» **DATASET EXTRACT**:
==============================

Example copy_pixels_faults_past_framebuffer :
  copy_pixels 1 [1; 2; 3] 0 1 [(0, 0, 0)] = None.
Proof. reflexivity. Qed.

Lemma read_byte_in_bounds (src : list Z) off :
  0 <= off < Z.of_nat (length src) -> is_Some (read_byte src off).
Proof.
  intros H. unfold read_byte.
  destruct (Z.leb_spec 0 off); [|lia].
  apply lookup_lt_is_Some. lia.
Qed.

Lemma store_pixel_in_bounds (fb : list Pixel) i px :
  0 <= i < Z.of_nat (length fb) ->
  store_pixel fb i px = Some (<[Z.to_nat i := px]> fb).
Proof.
  intros H. unfold store_pixel.
  destruct (Z.leb_spec 0 i); [|lia].
  destruct (Z.ltb_spec i (Z.of_nat (length fb))); [|lia].
  reflexivity.
Qed.

(** The copy loop runs to completion, and keeps the size of the framebuffer,
    whenever the ranges it is asked to touch lie inside the two buffers. *)
Lemma copy_pixels_in_bounds (count : nat) (src : list Z) :
  forall inPtr outIndex (fb : list Pixel),
    0 <= inPtr ->
    inPtr + 3 * Z.of_nat count <= Z.of_nat (length src) ->
    0 <= outIndex ->
    outIndex + Z.of_nat count <= Z.of_nat (length fb) ->
    Z.of_nat (length fb) < 2 ^ 32 ->
    exists fb', copy_pixels count src inPtr outIndex fb = Some fb'
                /\ length fb' = length fb.
Proof.
  induction count as [|count IH]; intros inPtr outIndex fb Hin Hsrc Hout Hdst Hfb.
  - exists fb. split; reflexivity.
  - cbn [copy_pixels].
    destruct (read_byte_in_bounds src inPtr) as [r ->]; [lia|].
    destruct (read_byte_in_bounds src (inPtr + 1)) as [g ->]; [lia|].
    destruct (read_byte_in_bounds src (inPtr + 2)) as [b ->]; [lia|].
    cbn [mbind option_bind].
    rewrite store_pixel_in_bounds by lia.
    cbn [mbind option_bind].
    rewrite u32_small by lia.
    destruct (IH (inPtr + 3) (outIndex + 1) (<[Z.to_nat outIndex := (r, g, b)]> fb))
      as (fb' & Hcopy & Hlen); rewrite ?length_insert; try lia.
    exists fb'. split; [exact Hcopy|].
    rewrite Hlen. apply length_insert.
Qed.
(** * Orchestration skeleton of the two laboratory pipelines

    Shallow embedding of [lab_7_llm/main.py], [lab_7_llm/start.py] and
    [lab_8_sft/main.py].  Tables are pandas frames modelled row by row,
    Python exceptions are a sum type, and the tokenizer and the network are
    functions held by the pipeline records. *)

From Stdlib Require Import ZArith Ascii String Decimal DecimalString DecimalZ QArith_base.
From stdpp Require Import base tactics option list strings gmap.
From Equations Require Import Equations.

Local Open Scope string_scope.
Local Open Scope nat_scope.

(** ** Python exceptions and fallible results *)

Inductive exn : Type :=
| KeyError (key : string)
| ValueError (msg : string)
| TypeError (msg : string)
| AttributeError (msg : string)
| IndexError.

Inductive result (A : Type) : Type :=
| Ok (a : A)
| Raise (e : exn).
Arguments Ok {A} a.
Arguments Raise {A} e.

#[global] Instance result_ret : MRet result := fun A a => Ok a.
#[global] Instance result_bind : MBind result := fun A B f m =>
  match m with
  | Ok a => f a
  | Raise e => Raise e
  end.
#[global] Instance result_fmap : FMap result := fun A B f m =>
  match m with
  | Ok a => Ok (f a)
  | Raise e => Raise e
  end.

(** [mapM] for [result]: the first exception wins, as in a comprehension. *)
Fixpoint traverse {A B : Type} (f : A -> result B) (l : list A) : result (list B) :=
  match l with
  | [] => Ok []
  | x :: l' => y ← f x; ys ← traverse f l'; Ok (y :: ys)
  end.

Definition from_some {A : Type} (e : exn) (o : option A) : result A :=
  match o with
  | Some a => Ok a
  | None => Raise e
  end.

(** ** Python [str] and [int] on integers *)

Definition str (z : Z) : string := NilZero.string_of_int (Z.to_int z).

Definition int (s : string) : option Z := Z.of_int <$> NilZero.int_of_string s.

(** ** [str.replace(old, new)] on one string: literal, leftmost, non-overlapping *)

Fixpoint replace_from (skip : nat) (old new s : string) : string :=
  match s with
  | EmptyString => EmptyString
  | String c s' =>
      match skip with
      | S k => replace_from k old new s'
      | O =>
          if String.prefix old s
          then new +:+ replace_from (String.length old - 1) old new s'
          else String c (replace_from 0 old new s')
      end
  end.

Definition replace (old new s : string) : string :=
  match old with
  | EmptyString => s
  | _ => replace_from 0 old new s
  end.

(** ** [len(text)]

    Text is held as the bytes of its UTF-8 encoding.  [len] counts code
    points: the bytes that do not continue a character, which are all but
    those of the form [10xxxxxx]. *)

Definition continuation_byte (c : ascii) : bool :=
  (128 <=? nat_of_ascii c) && (nat_of_ascii c <? 192).

Fixpoint text_len (s : string) : nat :=
  match s with
  | EmptyString => 0
  | String c s' => if continuation_byte c then text_len s' else S (text_len s')
  end.

(** ** Column names *)

Module ColumnNames.
(** Modelled from the spec: the [ColumnNames] enumeration of
    [core_utils.llm.raw_data_preprocessor], whose members carry the
    canonical names [source], [target] and [prediction]; [str(member)] and
    [member.value] both give that name. *)
Definition SOURCE : string := "source".
Definition TARGET : string := "target".
Definition PREDICTION : string := "prediction".
End ColumnNames.

(** ** pandas *)

Module pd.

(** One value of a frame: missing ([NaN]/[None]), a Python integer or text. *)
Inductive cell : Type :=
| NA
| Int (z : Z)
| Str (s : string).

#[global] Instance cell_eq_dec : EqDecision cell.
Proof. solve_decision. Defined.

(** A series is a column with its index labels. *)
Definition Series : Type := list (nat * cell).

(** A frame: column labels, and rows carrying their index label. *)
Record DataFrame : Type := {
  columns : list string;
  rows : list (nat * list cell)
}.

(** [pd.DataFrame()] *)
Definition empty : DataFrame := {| columns := []; rows := [] |}.

(** [len(df)] *)
Definition len (df : DataFrame) : nat := length (rows df).

(** Keep the positions of [xs] whose flag is set. *)
Fixpoint select {A : Type} (keep : list bool) (xs : list A) : list A :=
  match keep, xs with
  | true :: keep', x :: xs' => x :: select keep' xs'
  | false :: keep', _ :: xs' => select keep' xs'
  | _, _ => []
  end.

(** [df.drop(labels, axis=1)]: a label that names no column raises. *)
Definition drop (labels : list string) (df : DataFrame) : result DataFrame :=
  match list_find (fun l => l ∉ columns df) labels with
  | Some (_, l) => Raise (KeyError l)
  | None =>
      let keep := (fun c => bool_decide (c ∉ labels)) <$> columns df in
      Ok {| columns := select keep (columns df);
            rows := (fun r => (r.1, select keep r.2)) <$> rows df |}
  end.

(** [df.rename(columns=mapping)]: labels outside the mapping are kept. *)
Definition rename (mapping : gmap string string) (df : DataFrame) : DataFrame :=
  {| columns := (fun c => default c (mapping !! c)) <$> columns df;
     rows := rows df |}.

==============================

» **ACTIVITY**:
Copy each line above where "that" appears.

» **ANSWER SPACE**:
    points: the bytes that do not continue a character, which are all but
    [member.value] both give that name. *)
(** [df.drop(labels, axis=1)]: a label that names no column raises. *)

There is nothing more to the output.